Photo credit Yan Doublet
50TH VANIER CUP INTERVIEW SERIES: 2009
A conversation with…
Pat Sheahan, head coach, Queen’s University Gaels
In Vanier Cup XLV, the first one played in Quebec City, the Queen’s Gaels staged the largest comeback from a halftime deficit in game history to defeat the Calgary Dinos 33-31 in front of a standing-room only crowd of 18,628 at PEPS Stadium. It was the fourth national title in program history for the Gaels, who had previously triumphed in 1968, 1978 and 1992. It was also the first Vanier Cup as a head coach for Pat Sheahan, who had helped McGill claim the CIAU banner as an offensive coordinator in 1987 and had guided Concordia to the championship game in 1998, only to see his Stingers drop a 24-17 decision against Saskatchewan.
What is your major memory of the entire Vanier Cup week and the overall experience in 2009?
We had three young coaches at the time, including my son, Ryan Sheahan, Mike Stagg and Ryan Bechmanis, and what a tremendous job they did of organizing our program from a logistics point of view. At the same time, what a tremendous job Tom Hopkins and Geoff Mellor did making sure that our on-field practice regimen was organized and good to go.
When you go to the national championship from Tuesday until late Saturday evening, there are a lot of details that need to be managed. I thought our staff at Queen’s did an amazing job of managing the team so that the coaches could coach and the players could play.
We had a bit of an emotional rollercoaster coming in. We had a great win at home against Laval in the Mitchell Bowl so we didn’t have too much time to recover. Then we also had a tremendous challenge with tickets and parents were scrambling around to get tickets, which was a bit of a distraction.
And then there was the post-game celebration which took a considerable amount of organization and special thanks goes to Joey Pal, Skip Eaman, Paul Hand, Don Bayne and Bob McFarland, people like that, who did a tremendous job at organizing the reception. They took that upon themselves to make sure that the Queen’s contingent had a place to report to.

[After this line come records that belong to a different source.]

(* ===== verification/Sql.v ===== *)
(** * SQL statements

    The expressions of [include/parser/ast.h], the statements of
    [include/parser/sql_statement.h], the tokens of [include/parser/token.h],
    and the outcome of the lexer and the parser, which report errors by throwing
    [ParseError] ([include/parser/parse_error.h]). *)
From S2P Require Import Prelude Values.

(** ** Expressions *)

Inductive BinaryOp := opEq | opNe | opLt | opGt | opLe | opGe.
Inductive LogicalOp := opAnd | opOr.

Inductive Expr :=
  | ColumnRefExpr (column_name : string)
  | LiteralExpr (value : Value)
  | BinaryExpr (op : BinaryOp) (left right : Expr)
  | LogicalExpr (op : LogicalOp) (left right : Expr)
  | BetweenExpr (value low high : Expr)
  | LikeExpr (value pattern : Expr).

#[export] Instance BinaryOp_eq_dec : EqDecision BinaryOp.
Proof. solve_decision. Defined.
#[export] Instance LogicalOp_eq_dec : EqDecision LogicalOp.
Proof. solve_decision. Defined.
#[export] Instance Expr_eq_dec : EqDecision Expr.
Proof. solve_decision. Defined.

(** ** Statements *)

Record SelectItem := mkSelectItem { item_column : string; item_alias : string }.
#[export] Instance SelectItem_eq_dec : EqDecision SelectItem.
Proof. solve_decision. Defined.

(** An absent [where] is a null pointer in the code. *)
Inductive SqlStatement :=
  | CreateDatabaseStatement (db_name : string)
  | DropDatabaseStatement (db_name : string)
  | UseDatabaseStatement (db_name : string)
  | CreateTableStatement (database_name table_name : string) (schema : TableSchema)
  | DropTableStatement (database_name table_name : string)
  | InsertStatement (database_name table_name : string) (columns : list string) (rows : list (list Value))
  | SelectStatement (database_name table_name : string) (select_all : bool) (columns : list SelectItem) (where_ : option Expr)
  | UpdateStatement (database_name table_name : string) (assignments : list (string * Value)) (where_ : option Expr)
  | DeleteStatement (database_name table_name : string) (where_ : option Expr)
  | RevertStatement (database_name table_name : string) (timestamp_ms : Z)
  | CreateUserStatement (user_id password : string)
  | DropUserStatement (user_id : string)
  | LoginStatement (user_id password : string)
  | CreateGroupStatement (group_name : string)
  | DropGroupStatement (group_name : string)
  | AddUserToGroupStatement (user_id group_name : string)
  | GrantStatement (permission target_type target_name : string)
  | RevokeStatement (permission target_type target_name : string)
  | SubmitQueryStatement (inner_sql : string)
  | GetTaskStatement (request_id : string)
  | CancelTaskStatement (request_id : string)
  | ShowMetricsStatement.

Inductive StatementKind :=
  | kCreateDatabase | kDropDatabase | kUseDatabase | kCreateTable | kDropTable
  | kInsert | kSelect | kUpdate | kDelete | kRevert
  | kCreateUser | kDropUser | kLogin | kCreateGroup | kDropGroup | kAddUserToGroup | kGrant | kRevoke
  | kSubmitQuery | kGetTask | kCancelTask | kShowMetrics.

Definition kind (stmt : SqlStatement) : StatementKind :=
  match stmt with
  | CreateDatabaseStatement _ => kCreateDatabase | DropDatabaseStatement _ => kDropDatabase
  | UseDatabaseStatement _ => kUseDatabase | CreateTableStatement _ _ _ => kCreateTable
  | DropTableStatement _ _ => kDropTable | InsertStatement _ _ _ _ => kInsert
  | SelectStatement _ _ _ _ _ => kSelect | UpdateStatement _ _ _ _ => kUpdate
  | DeleteStatement _ _ _ => kDelete | RevertStatement _ _ _ => kRevert
  | CreateUserStatement _ _ => kCreateUser | DropUserStatement _ => kDropUser
  | LoginStatement _ _ => kLogin | CreateGroupStatement _ => kCreateGroup
  | DropGroupStatement _ => kDropGroup | AddUserToGroupStatement _ _ => kAddUserToGroup
  | GrantStatement _ _ _ => kGrant | RevokeStatement _ _ _ => kRevoke
  | SubmitQueryStatement _ => kSubmitQuery | GetTaskStatement _ => kGetTask
  | CancelTaskStatement _ => kCancelTask | ShowMetricsStatement => kShowMetrics
  end.

(** ** Tokens *)

Inductive TokenType :=
  | tkEof | tkIdentifier | tkNumber | tkString | tkComma | tkSemicolon | tkLParen | tkRParen
  | tkDot | tkStar | tkEq | tkNe | tkLt | tkGt | tkLe | tkGe | tkKeyword.
#[export] Instance TokenType_eq_dec : EqDecision TokenType.
Proof. solve_decision. Defined.

Record Token := mkToken { token_type : TokenType; lexeme : string }.
#[export] Instance Token_eq_dec : EqDecision Token.
Proof. solve_decision. Defined.

(** ** Outcomes

    A run of the lexer or of the parser returns, throws [ParseError], or does
    what no run does, as the theorems show: uses up the fuel of the model, or
    reads the token vector out of range. *)
Inductive parsed (A : Type) :=
  | Parsed (a : A)
  | ParseError (what : string)
  | OutOfFuel
  | OutOfRange.
Arguments Parsed {A} a.
Arguments ParseError {A} what.
Arguments OutOfFuel {A}.
Arguments OutOfRange {A}.

(** The run ends the way the code can end. *)
Definition completes {A} (r : parsed A) : Prop :=
  match r with Parsed _ | ParseError _ => True | OutOfFuel | OutOfRange => False end.
(* ===== verification/Lexer.v ===== *)
(** * The lexer

    [src/parser/lexer.cpp].  The rest of the input from position [i] on stands
    for the pair of [input_] and [i].  The main loop carries fuel; every
    iteration moves on by at least one character, so the length of the input is
    enough ([tokenize_completes]).  [tokenize_render] is the round trip: the
    text of a list of tokens, written with blanks between them and string
    literals escaped, is read back as that list. *)
From S2P Require Import Prelude Values Sql.

(** ** Definitions *)

Definition IsIdentifierStart (ch : ascii) : bool := isalpha ch || bool_decide (ch = "_"%char).
Definition IsIdentifierPart (ch : ascii) : bool := isalnum ch || bool_decide (ch = "_"%char).

(** [while (i < size && p(input_[i])) ++i]: what the loop passes over, and the
    rest. *)
Fixpoint skip_while (p : ascii -> bool) (s : string) : string * string :=
  match s with
  | String c s' => if p c then let '(a, r) := skip_while p s' in (String c a, r) else ("", s)
  | EmptyString => ("", "")
  end.

(** The loop over groups that start with a dash and a letter or digit. *)
Fixpoint dashed_parts (fuel : nat) (s : string) : string * string :=
  match fuel, s with
  | S fuel, String "-" (String c _ as s') =>
      if isalnum c then
        let '(a, r) := skip_while IsIdentifierPart s' in
        let '(b, r') := dashed_parts fuel r in (String "-" (a +:+ b), r')
      else ("", s)
  | _, _ => ("", s)
  end.

(** The loop behind a first digit: the flag is [identifier_like]. *)
Fixpoint number_parts (identifier_like : bool) (s : string) : bool * string * string :=
  match s with
  | String c s' =>
      if isalnum c then
        let '(b, a, r) := number_parts (identifier_like || negb (isdigit c)) s' in (b, String c a, r)
      else if bool_decide (c = "."%char) || bool_decide (c = "-"%char) || bool_decide (c = ":"%char) then
        let '(b, a, r) := number_parts true s' in (b, String c a, r)
      else (identifier_like, "", s)
  | EmptyString => (identifier_like, "", "")
  end.

(** The body of a string literal and what follows the closing quote. *)
Fixpoint quoted (quote : ascii) (s : string) : option (string * string) :=
  match s with
  | EmptyString => None
  | String c s' =>
      if bool_decide (c = quote) then Some ("", s')
      else if bool_decide (c = "\"%char) then
        match s' with
        | String d s'' => '(literal, rest) ← quoted quote s''; Some (String d literal, rest)
        | EmptyString => None
        end
      else '(literal, rest) ← quoted quote s'; Some (String c literal, rest)
  end.

Definition char_string (c : ascii) : string := String c "".
Definition single_quote : ascii := "'"%char.
Definition double_quote : ascii := ascii_of_N 34.

(** One iteration of the loop at the character [ch] followed by [s]: the token
    pushed, if any, and the rest. *)
Definition next_token (ch : ascii) (s : string) : parsed (option Token * string) :=
  if isspace ch then Parsed (None, s)
  else if IsIdentifierStart ch then
    let '(a, r) := skip_while IsIdentifierPart s in
    let '(b, r') := dashed_parts (String.length r) r in
    Parsed (Some (mkToken tkIdentifier (String ch (a +:+ b))), r')
  else if isdigit ch then
    let '(identifier_like, a, r) := number_parts false s in
    Parsed (Some (mkToken (if identifier_like then tkIdentifier else tkNumber) (String ch a)), r)
  else if bool_decide (ch = double_quote) || bool_decide (ch = single_quote) then
    match quoted ch s with
    | Some (literal, r) => Parsed (Some (mkToken tkString literal), r)
    | None => ParseError "unterminated string literal"
    end
  else match ch, s with
  | "="%char, String "=" r => Parsed (Some (mkToken tkEq "=="), r)
  | "!"%char, String "=" r => Parsed (Some (mkToken tkNe "!="), r)
  | "<"%char, String "=" r => Parsed (Some (mkToken tkLe "<="), r)
  | ">"%char, String "=" r => Parsed (Some (mkToken tkGe ">="), r)
  | ","%char, _ => Parsed (Some (mkToken tkComma ","), s)
  | ";"%char, _ => Parsed (Some (mkToken tkSemicolon ";"), s)
  | "("%char, _ => Parsed (Some (mkToken tkLParen "("), s)
  | ")"%char, _ => Parsed (Some (mkToken tkRParen ")"), s)
  | "."%char, _ => Parsed (Some (mkToken tkDot "."), s)
  | "*"%char, _ => Parsed (Some (mkToken tkStar "*"), s)
  | "="%char, _ => Parsed (Some (mkToken tkEq "="), s)
  | "<"%char, _ => Parsed (Some (mkToken tkLt "<"), s)
  | ">"%char, _ => Parsed (Some (mkToken tkGt ">"), s)
  | _, _ => ParseError ("unexpected character: " +:+ char_string ch)
  end.

Fixpoint Tokenize_loop (fuel : nat) (s : string) : parsed (list Token) :=
  match s with
  | EmptyString => Parsed [mkToken tkEof ""]
  | String ch s' =>
      match fuel with
      | O => OutOfFuel
      | S fuel =>
          match next_token ch s' with
          | Parsed (t, r) =>
              match Tokenize_loop fuel r with
              | Parsed ts => Parsed (match t with Some t => t :: ts | None => ts end)
              | ParseError what => ParseError what
              | OutOfFuel => OutOfFuel
              | OutOfRange => OutOfRange
              end
          | ParseError what => ParseError what
          | OutOfFuel => OutOfFuel
          | OutOfRange => OutOfRange
          end
      end
  end.
Definition Tokenize (input : string) : parsed (list Token) := Tokenize_loop (String.length input) input.

(** ** Progress and termination *)

Lemma strlen_app s t : String.length (s +:+ t) = (String.length s + String.length t)%nat.
Proof. induction s as [|c s IH]; [done|]. change (S (String.length (s +:+ t)) = S (String.length s + String.length t)). by rewrite IH. Qed.

Lemma skip_while_app p s : s = (skip_while p s).1 +:+ (skip_while p s).2.
Proof.
  induction s as [|c s IH]; [done|]. cbn [skip_while]. destruct (p c); [|done].
  destruct (skip_while p s) as [a r]. cbn [fst snd] in *. by rewrite IH at 1.
Qed.
Lemma skip_while_length p s : (String.length (skip_while p s).2 <= String.length s)%nat.
Proof. rewrite (skip_while_app p s) at 2. rewrite strlen_app. lia. Qed.

Lemma dashed_parts_length fuel s : (String.length (dashed_parts fuel s).2 <= String.length s)%nat.
Proof.
  revert s. induction fuel as [|fuel IH]; intros s; [done|]. cbn [dashed_parts].
  destruct s as [|c s]; [done|]. destruct (decide (c = "-"%char)) as [->|Hc].
  - destruct s as [|d s]; [done|]. destruct (isalnum d); [|done].
    pose proof (skip_while_length IsIdentifierPart (String d s)) as H. destruct (skip_while _ _) as [a r].
    specialize (IH r). destruct (dashed_parts fuel r) as [b r']. cbn [fst snd String.length] in *. lia.
  - by case_all.
Qed.
(* ===== verification/ParserSpec.v ===== *)
(** * The grammar of the SQL subset, and the parser against it

    [statement] says which token sequences are texts of a statement: keywords in
    one case, qualified names, comma lists, and the usual grammar of predicates
    in which AND binds tighter than OR, both to the left.  The parser is shown
    to accept exactly these texts and to return their statement
    ([parse_exact]), to read the token vector only inside its bounds and to
    end on every input ([parse_in_bounds]). *)
From S2P Require Import Prelude Values Sql Lexer Parser.

Create HintDb sound.

(** ** Phrases *)

Definition phrase : Type := list Token -> Prop.
Definition seq (p q : phrase) : phrase := fun ts => exists a b, ts = a ++ b /\ p a /\ q b.
Declare Scope phrase_scope.
Delimit Scope phrase_scope with phrase.
Bind Scope phrase_scope with phrase.
Infix "⋅" := seq (at level 42, right associativity) : phrase_scope.
Local Open Scope phrase_scope.

Definition nothing : phrase := fun ts => ts = [].
Definition either (p q : phrase) : phrase := fun ts => p ts \/ q ts.
(** One token with a property. *)
Definition one (p : Token -> Prop) : phrase := fun ts => exists t, ts = [t] /\ p t.

Definition is_keyword (keyword : string) (t : Token) : Prop :=
  token_type t = tkIdentifier /\ Upper (lexeme t) = keyword /\ IsSingleCaseWord (lexeme t) = true.
Definition tok (type : TokenType) : phrase := one (fun t => token_type t = type).
Definition kw (keyword : string) : phrase := one (is_keyword keyword).
Definition ident (name : string) : phrase := one (fun t => token_type t = tkIdentifier /\ lexeme t = name).
Definition quoted_text (s : string) : phrase := one (fun t => token_type t = tkString /\ lexeme t = s).
Definition qualified (database_name table_name : string) : phrase :=
  either (fun ts => database_name = "" /\ ident table_name ts) (ident database_name ⋅ tok tkDot ⋅ ident table_name).

Definition is_literal (v : Value) (t : Token) : Prop :=
  (token_type t = tkNumber /\ v = VInt (strtoll (lexeme t))) \/ (token_type t = tkString /\ v = VString (lexeme t)) \/
  (is_keyword "NULL" t /\ v = VNull).
Definition literal (v : Value) : phrase := one (is_literal v).

(** Items separated by commas. *)
Fixpoint commas {A} (item : A -> phrase) (xs : list A) : phrase :=
  match xs with
  | [] => fun _ => False
  | [x] => item x
  | x :: xs => item x ⋅ tok tkComma ⋅ commas item xs
  end.

(** *** Predicates *)

Definition is_operand (e : Expr) (t : Token) : Prop :=
  match e with
  | LiteralExpr v => is_literal v t
  | ColumnRefExpr name => token_type t = tkIdentifier /\ lexeme t = name /\ Upper name <> "NULL"
  | _ => False
  end.
Definition operand (e : Expr) : phrase := one (is_operand e).
Definition op_type (op : BinaryOp) : TokenType :=
  match op with opEq => tkEq | opNe => tkNe | opLt => tkLt | opGt => tkGt | opLe => tkLe | opGe => tkGe end.

Inductive level := atPredicate | atAnd | atOr.
Inductive expr : level -> Expr -> phrase :=
  | expr_binary op l r ts : (operand l ⋅ tok (op_type op) ⋅ operand r) ts -> expr atPredicate (BinaryExpr op l r) ts
  | expr_between v l h ts :
      (operand v ⋅ kw "BETWEEN" ⋅ operand l ⋅ kw "AND" ⋅ operand h) ts -> expr atPredicate (BetweenExpr v l h) ts
  | expr_like v p ts : (operand v ⋅ kw "LIKE" ⋅ operand p) ts -> expr atPredicate (LikeExpr v p) ts
  | expr_paren e a b c : tok tkLParen a -> expr atOr e b -> tok tkRParen c -> expr atPredicate e (a ++ b ++ c)
  | expr_and1 e ts : expr atPredicate e ts -> expr atAnd e ts
  | expr_and l r a b c : expr atAnd l a -> kw "AND" b -> expr atPredicate r c -> expr atAnd (LogicalExpr opAnd l r) (a ++ b ++ c)
  | expr_or1 e ts : expr atAnd e ts -> expr atOr e ts
  | expr_or l r a b c : expr atOr l a -> kw "OR" b -> expr atAnd r c -> expr atOr (LogicalExpr opOr l r) (a ++ b ++ c).

Definition where_clause (w : option Expr) : phrase :=
  match w with None => nothing | Some e => kw "WHERE" ⋅ expr atOr e end.
Definition required_where (w : option Expr) : phrase :=
  match w with None => fun _ => False | Some _ => where_clause w end.

(** *** Statements *)

Definition word (p : string -> Prop) : phrase := one (fun t => token_type t = tkIdentifier /\ p (Upper (lexeme t))).
Definition column_type (ty : ColumnType) : phrase :=
  match ty with
  | ctInt => word (fun w => w = "INT")
  | ctString => word (fun w => w = "STRING")
  | _ => fun _ => False
  end.
(** Any sequence of flags; [INDEXED] implies [NOT_NULL]. *)
Inductive column_flags : bool -> bool -> phrase :=
  | flags_none : column_flags false false []
  | flags_not_null n i a b : kw "NOT_NULL" a -> column_flags n i b -> column_flags true i (a ++ b)
  | flags_indexed n i a b : kw "INDEXED" a -> column_flags n i b -> column_flags true true (a ++ b).
Definition column (c : ColumnSchema) : phrase := fun ts =>
  default_value c = None /\ (ident (col_name c) ⋅ column_type (col_type c) ⋅ column_flags (not_null c) (indexed c)) ts.

Definition row (vs : list Value) : phrase := tok tkLParen ⋅ commas literal vs ⋅ tok tkRParen.
Definition select_item (i : SelectItem) : phrase :=
  ident (item_column i) ⋅ either (fun ts => item_alias i = "" /\ nothing ts) (kw "AS" ⋅ ident (item_alias i)).
Definition select_list (all : bool) (items : list SelectItem) : phrase :=
  if all then fun ts => items = [] /\ tok tkStar ts else tok tkLParen ⋅ commas select_item items ⋅ tok tkRParen.
Definition assignment (a : string * Value) : phrase := ident a.1 ⋅ tok tkEq ⋅ literal a.2.
(** The words of a permission: the first one, then any up to [stop]. *)
Inductive more_words (stop : string) : string -> string -> phrase :=
  | words_none p : more_words stop p p []
  | words_more p w q a b : word (fun x => x = w /\ w <> stop) a -> more_words stop (p +:+ "_" +:+ w) q b ->
      more_words stop p q (a ++ b).
Definition permission_words (stop permission : string) : phrase := fun ts =>
  exists w, (word (fun x => x = w) ⋅ more_words stop w permission) ts.
Definition target (target_type : string) : phrase := fun ts =>
  (target_type = "USER" \/ target_type = "GROUP") /\ kw target_type ts.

Fortunately, from my experience, I knew that there were a number of things that had to be done but I was grateful to have people to lean on in order to complete the task.
What is your one major lasting memory of the actual game?
We were down 25-7 after 30 minutes and it was an interesting place to be at halftime. We hadn’t played particularly well, there were a lot of very simple things that we didn’t do well. I think when you put it in perspective, that morning the coaches were out running around at 6:30 a.m., loading the bus because we had to check out and, win or lose, we were leaving right after the game. It’s the morning of the biggest game of our lives and what are the coaches doing at 6:30 a.m.? Well, they’re out there packing the bus.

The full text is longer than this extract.